== ASSIGNMENT ==
The entries that follow include a run beginning at the line with "m_choose m rnd" and ending at the line with "threads g !! i = Some th -> take_item"; restate that run word for word and leave the rest out.

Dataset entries
******************************

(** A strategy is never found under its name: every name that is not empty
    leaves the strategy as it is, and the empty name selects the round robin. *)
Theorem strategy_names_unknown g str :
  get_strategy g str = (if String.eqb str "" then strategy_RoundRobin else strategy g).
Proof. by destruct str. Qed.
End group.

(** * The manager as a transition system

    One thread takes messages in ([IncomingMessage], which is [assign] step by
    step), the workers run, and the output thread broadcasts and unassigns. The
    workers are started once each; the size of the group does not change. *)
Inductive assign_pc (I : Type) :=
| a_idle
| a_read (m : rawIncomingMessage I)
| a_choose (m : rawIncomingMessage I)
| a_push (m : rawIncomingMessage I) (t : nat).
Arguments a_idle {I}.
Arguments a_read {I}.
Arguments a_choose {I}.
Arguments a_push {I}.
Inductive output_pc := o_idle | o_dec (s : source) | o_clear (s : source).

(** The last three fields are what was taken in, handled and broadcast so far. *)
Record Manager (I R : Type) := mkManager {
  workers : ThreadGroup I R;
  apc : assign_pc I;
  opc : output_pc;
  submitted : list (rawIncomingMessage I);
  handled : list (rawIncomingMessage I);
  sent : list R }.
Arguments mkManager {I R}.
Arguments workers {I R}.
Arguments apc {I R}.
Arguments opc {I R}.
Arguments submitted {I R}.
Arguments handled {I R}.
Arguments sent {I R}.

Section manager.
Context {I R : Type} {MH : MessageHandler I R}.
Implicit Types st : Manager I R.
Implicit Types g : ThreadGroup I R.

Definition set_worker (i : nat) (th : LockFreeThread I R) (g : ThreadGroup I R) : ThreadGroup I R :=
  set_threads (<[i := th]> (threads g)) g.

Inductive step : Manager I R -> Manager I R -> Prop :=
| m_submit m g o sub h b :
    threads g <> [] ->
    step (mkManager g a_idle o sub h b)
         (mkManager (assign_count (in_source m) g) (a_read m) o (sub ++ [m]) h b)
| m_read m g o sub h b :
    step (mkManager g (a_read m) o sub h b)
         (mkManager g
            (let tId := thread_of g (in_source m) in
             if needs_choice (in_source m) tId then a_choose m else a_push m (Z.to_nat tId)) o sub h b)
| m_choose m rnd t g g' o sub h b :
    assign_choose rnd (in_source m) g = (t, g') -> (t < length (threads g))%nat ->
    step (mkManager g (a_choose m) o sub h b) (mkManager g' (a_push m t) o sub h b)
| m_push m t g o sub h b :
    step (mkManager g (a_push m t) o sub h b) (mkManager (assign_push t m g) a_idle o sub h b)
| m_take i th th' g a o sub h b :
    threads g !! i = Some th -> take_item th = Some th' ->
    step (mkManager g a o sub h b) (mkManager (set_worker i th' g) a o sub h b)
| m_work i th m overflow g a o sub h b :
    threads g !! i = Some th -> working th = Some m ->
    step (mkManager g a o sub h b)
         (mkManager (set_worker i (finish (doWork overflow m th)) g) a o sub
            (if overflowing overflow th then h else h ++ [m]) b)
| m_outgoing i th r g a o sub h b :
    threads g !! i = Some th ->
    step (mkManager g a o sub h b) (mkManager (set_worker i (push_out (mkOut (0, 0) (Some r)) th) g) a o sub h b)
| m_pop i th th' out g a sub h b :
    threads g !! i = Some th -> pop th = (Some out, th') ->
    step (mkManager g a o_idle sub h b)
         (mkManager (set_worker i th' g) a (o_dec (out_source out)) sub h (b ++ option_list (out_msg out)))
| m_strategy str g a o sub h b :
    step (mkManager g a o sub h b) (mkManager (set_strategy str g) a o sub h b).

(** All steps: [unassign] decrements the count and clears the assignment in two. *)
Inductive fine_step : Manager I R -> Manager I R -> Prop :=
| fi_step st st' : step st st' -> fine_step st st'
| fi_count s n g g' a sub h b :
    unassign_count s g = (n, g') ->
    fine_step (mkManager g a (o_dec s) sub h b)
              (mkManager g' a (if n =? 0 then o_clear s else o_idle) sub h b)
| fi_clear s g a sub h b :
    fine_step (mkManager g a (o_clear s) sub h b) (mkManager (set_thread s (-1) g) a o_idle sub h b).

******************************

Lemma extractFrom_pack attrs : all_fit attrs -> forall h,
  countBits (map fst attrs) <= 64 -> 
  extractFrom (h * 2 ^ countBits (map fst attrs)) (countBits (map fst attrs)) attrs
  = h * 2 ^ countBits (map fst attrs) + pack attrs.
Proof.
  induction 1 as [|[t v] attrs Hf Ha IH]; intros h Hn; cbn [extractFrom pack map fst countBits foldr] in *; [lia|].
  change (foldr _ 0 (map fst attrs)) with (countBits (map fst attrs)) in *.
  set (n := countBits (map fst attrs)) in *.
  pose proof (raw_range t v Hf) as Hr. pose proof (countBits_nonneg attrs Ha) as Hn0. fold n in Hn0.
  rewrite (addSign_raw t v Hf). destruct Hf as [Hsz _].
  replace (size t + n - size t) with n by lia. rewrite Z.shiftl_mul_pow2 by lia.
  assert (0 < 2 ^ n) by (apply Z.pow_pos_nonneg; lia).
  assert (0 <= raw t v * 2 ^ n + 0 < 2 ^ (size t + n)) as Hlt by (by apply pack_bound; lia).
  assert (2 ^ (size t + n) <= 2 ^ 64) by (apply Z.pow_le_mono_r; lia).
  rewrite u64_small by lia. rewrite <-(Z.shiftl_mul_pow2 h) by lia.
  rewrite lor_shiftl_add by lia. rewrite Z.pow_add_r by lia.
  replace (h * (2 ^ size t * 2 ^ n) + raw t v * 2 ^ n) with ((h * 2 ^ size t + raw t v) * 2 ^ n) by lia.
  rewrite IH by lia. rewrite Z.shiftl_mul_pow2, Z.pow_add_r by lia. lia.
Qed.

******************************

== SOLUTION FOR THIS EXERCISE ==
| m_choose m rnd t g g' o sub h b :
    assign_choose rnd (in_source m) g = (t, g') -> (t < length (threads g))%nat ->
    step (mkManager g (a_choose m) o sub h b) (mkManager g' (a_push m t) o sub h b)
| m_push m t g o sub h b :
    step (mkManager g (a_push m t) o sub h b) (mkManager (assign_push t m g) a_idle o sub h b)
| m_take i th th' g a o sub h b :
    threads g !! i = Some th -> take_item th = Some th' ->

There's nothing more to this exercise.